Failing to incorporate all of the relevant parts of the Civil Procedure Rules into an offered settlement is just an invitation to future drawn-out disputes
Litigation is expensive and time-consuming. It goes without saying that, if possible, it should be settled at the earliest opportunity. The court recognises this principle and encourages the making of offers to settle by either the claimant or the defendant. The rules governing such offers are set out in Part 36 of the Civil Procedure Rules (CPR).
The precise requirements for a Part 36 offer are set out in CPR rule 36.2(2). But what is the position if an offer is made which states that it is subject to Part 36 but fails to incorporate expressly all of the requirements of rule 36.2(2)? This was one of the issues that came before the Court of Appeal in Phi Group Ltd vs Robert West Consulting Ltd, heard on 26 April 2012.
This was an appeal from a decision of the Technology and Construction Court in the case of Carillion JM Ltd vs Robert West Consulting Ltd. I have written about this case in Building in the past (15 July 2011). Carillion had pursued both Phi and RWC and contribution proceedings had been started between Phi and RWC as a result. In February 2010 Phi made what it considered to be an offer under Part 36 to settle with RWC on the basis of an apportionment of liability of 70:30 in RWC’s favour. The letter stated that the offer was made under Part 36 and it included all of the requirements of rule 36.2(2) except that it did not specify that the offer would remain open for a period of not less than 21 days. RWC’s solicitors did not respond to this letter.
The judge had found that because the February letter did not specify the 21-day period, it could not be said to be a Part 36 offer. Importantly, on this point the Court of Appeal agreed in very plain terms
Subsequently, two further settlement offers were made by Phi to RWC on different and contradictory bases to that set out in the February 2010 letter. These offers were not stated to be made pursuant to Part 36.
At trial the apportionment of liability between Phi and RWC was found by the judge to be 60:40 respectively. Phi had therefore obtained a better result than that offered in settlement in its February letter. The issue was whether RWC was, as a consequence, required to pay Phi’s costs of the contribution proceedings as well as its own, either because the offer had in fact been made under Part 36 or it should in any event be treated as if it had been a Part 36 offer.

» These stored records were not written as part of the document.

(** The array that [getNewsItems] sorts, and what it then cuts out. *)
Lemma getNewsItems_cut (st : Store) (options : StorageFilterOptions) :
  exists paged,
    getNewsItems st options
    = match limit options with
      | Some n => if n =? 0 then paged else JSArray.slice paged 0 (Some n)
      | None => paged
      end
    /\ (forall x, In x paged ->
                  In x (JSMap.values st)
                  /\ passes (effective options) x = true)
    /\ newestToOldest paged.
Proof.
  pose proof (StorageTheorems.getNewsItems_unpaged
                st
                {| category := category options;
                   startDate := startDate options;
                   endDate := endDate options;
                   source := source options;
                   limit := None; offset := None |} eq_refl eq_refl) as U.
  destruct options as [cat sd ed src lim off]. simpl in U.
  change (passes (effective (Build_StorageFilterOptions cat sd ed src None None)))
    with (passes (effective (Build_StorageFilterOptions cat sd ed src lim off)))
    in U.
  unfold getNewsItems in *. simpl in *.
  set (sorted := JSArray.sort newestFirst _) in *.
  assert (Sin : forall x, In x sorted ->
                          In x (JSMap.values st)
                          /\ passes (effective
                                       (Build_StorageFilterOptions
                                          cat sd ed src lim off)) x = true).
  { intros x Hx. rewrite U in Hx. apply JSArrayFacts.sort_In in Hx.
    now apply filter_In in Hx. }
  assert (Ss : newestToOldest sorted)
    by (unfold sorted; apply StorageTheorems.sort_newestToOldest).
  exists (match off with
          | Some o => if o =? 0 then sorted else JSArray.slice sorted o None
          | None => sorted
          end).
  split; [reflexivity|]. split.
  - intros x Hx. apply Sin.
    destruct off as [o|]; [|assumption].
    destruct (o =? 0); [assumption|]. eapply slice_In. exact Hx.
  - destruct off as [o|]; [|assumption].
    destruct (o =? 0); [assumption|]. now apply slice_sorted.
Qed.
(* ===== verification/_CoqProject ===== *)
-Q . S2P
Prelude.v
Utf8.v
Identity.v
TargetMemory.v
Sandbox.v
SandboxPolicyTheory.v
SandboxLifecycle.v
Protocol.v
ProtocolTheory.v
Sorting.v
SymbolGraph.v
ElfAnalysis.v
ElfTheory.v
ElfDeclared.v
AddressSpace.v
AddressSpaceTheory.v
ElfLayoutTheory.v
OfflineImage.v
Authorization.v
SessionMachine.v
LivePatchHistory.v
SessionInvariant.v
SessionCommands.v
SessionWorlds.v
SessionTheorems.v
SessionEvidence.v
AuthorizationTheory.v
LivePatchTheory.v
LivePatchTarget.v
HostWire.v
HostWireTheory.v
HostChannelTheory.v
HostHandshakeTheory.v
HostCodec.v
HostCodecTheory.v
HostResponse.v
HostEvidence.v
HostEvidenceTheory.v
HostReading.v
HostSettling.v
HostExchangeTheory.v
HostProvenance.v
HostClient.v
HostClientTheory.v
OfflineHost.v
OfflineHostTheory.v
SoftwareBreakpoint.v
SoftwareBreakpointTheory.v
GdbPacket.v
GdbPacketTheory.v
GdbTransport.v
GdbTransportTheory.v
GdbTarget.v
GdbTargetLaws.v
GdbRegistersTheory.v
GdbServer.v
GdbTextTheory.v
GdbServerTheory.v
GdbClient.v
GdbClientTheory.v
GdbSessionTheory.v
GdbReplyTheory.v
GdbDescriptionTheory.v
CoreDump.v
CoreDumpTheory.v
CoreTargetTheory.v
Msf.v
MsfLayoutTheory.v
MsfTheory.v
Scenarios.v
Witnesses.v
LivePatchWitnesses.v
ComponentWitnesses.v
GdbWitnesses.v
HostWitnesses.v
HostClientWitnesses.v
ImageWitnesses.v
OfflineWitnesses.v
Lemma bool_decide_is_false P `{!Decision P} : bool_decide P = false ↔ ¬ P.
Proof. by rewrite bool_decide_eq_false. Qed.

Lemma in_range_spec lo hi c : in_range lo hi c = true ↔ lo ≤ c ≤ hi.
Proof. unfold in_range. rewrite andb_true_iff, !Z.leb_le. done. Qed.

Lemma andb_is_false a b : a && b = false ↔ ¬ (a = true ∧ b = true).
Proof. destruct a, b; naive_solver. Qed.

#[export] Hint Rewrite bool_decide_is_true bool_decide_is_false in_range_spec andb_is_false
  negb_false_iff negb_true_iff orb_false_iff orb_true_iff andb_true_iff
  Z.eqb_eq Z.leb_le Z.ltb_lt Z.ltb_ge Z.eqb_neq : rust.

(** ** Panic freedom of a pure check *)

Definition no_panic {A E} (r : result A E) : Prop := ∀ p, r ≠ Panic p.

Section no_panic.
Context {A B E F : Type}.

Lemma no_panic_ok (a : A) : no_panic (@Ok A E a).
Proof. done. Qed.
Lemma no_panic_err (e : E) : no_panic (@Err A E e).
Proof. done. Qed.
Lemma no_panic_fail_if b (e : E) : no_panic (fail_if b e).
Proof. by destruct b. Qed.
Lemma no_panic_ok_or (o : option A) (e : E) : no_panic (ok_or o e).
Proof. by destruct o. Qed.
Lemma no_panic_map_err (f : E → F) (r : result A E) : no_panic r → no_panic (map_err f r).
Proof. unfold no_panic. destruct r; naive_solver. Qed.
Lemma no_panic_bind (r : result A E) (k : A → result B E) :
  no_panic r → (∀ a, r = Ok a → no_panic (k a)) → no_panic (result_bind r k).
Proof. unfold no_panic. destruct r; naive_solver. Qed.
End no_panic.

The judge had found that because the February letter did not specify the 21-day period, it could not be said to be a Part 36 offer. Importantly, on this point the Court of Appeal agreed in very plain terms: the requirements of rule 36.2(2) are mandatory and if they are not followed this is fatal. It is not sufficient to argue that the 21-day period has been implied: either this must be expressly stated or at the very least the relevant part of rule 36.2(2) must be expressly referred to in the offer letter.
In fact, although this is the main point for my purposes, it was not the end of the story. If a party makes an offer to settle that does not follow Part 36, the court is still required to consider that offer when assessing costs. The February letter was still an offer to settle which had to be read in the context of the two subsequent offers. The judge had found that the February letter was no longer open for acceptance after the subsequent offers were made but the Court of Appeal thought that, notwithstanding that the subsequent offers were inconsistent with the earlier offer, the earlier offer had not been withdrawn. It is not inconceivable to have a number of mutually inconsistent offers all on the table at the same time, and indeed this does happen in practice.
The court therefore came to the conclusion that the February offer still stood and that accordingly Phi had “beaten” RWC in that it had obtained a more favourable apportionment of liability than that offered in settlement. In the circumstances, the court exercised its discretion and decided that RWC should pay Phi’s costs of the contribution proceedings and bear all of its own, thus arriving at much the same conclusion as if the February letter had been a valid Part 36 offer.
Phi got what it wanted but it would have been safer not to rely upon the court’s discretion. The moral is: make sure your Part 36 offer is worded exactly as the rules require. Do not leave it to chance.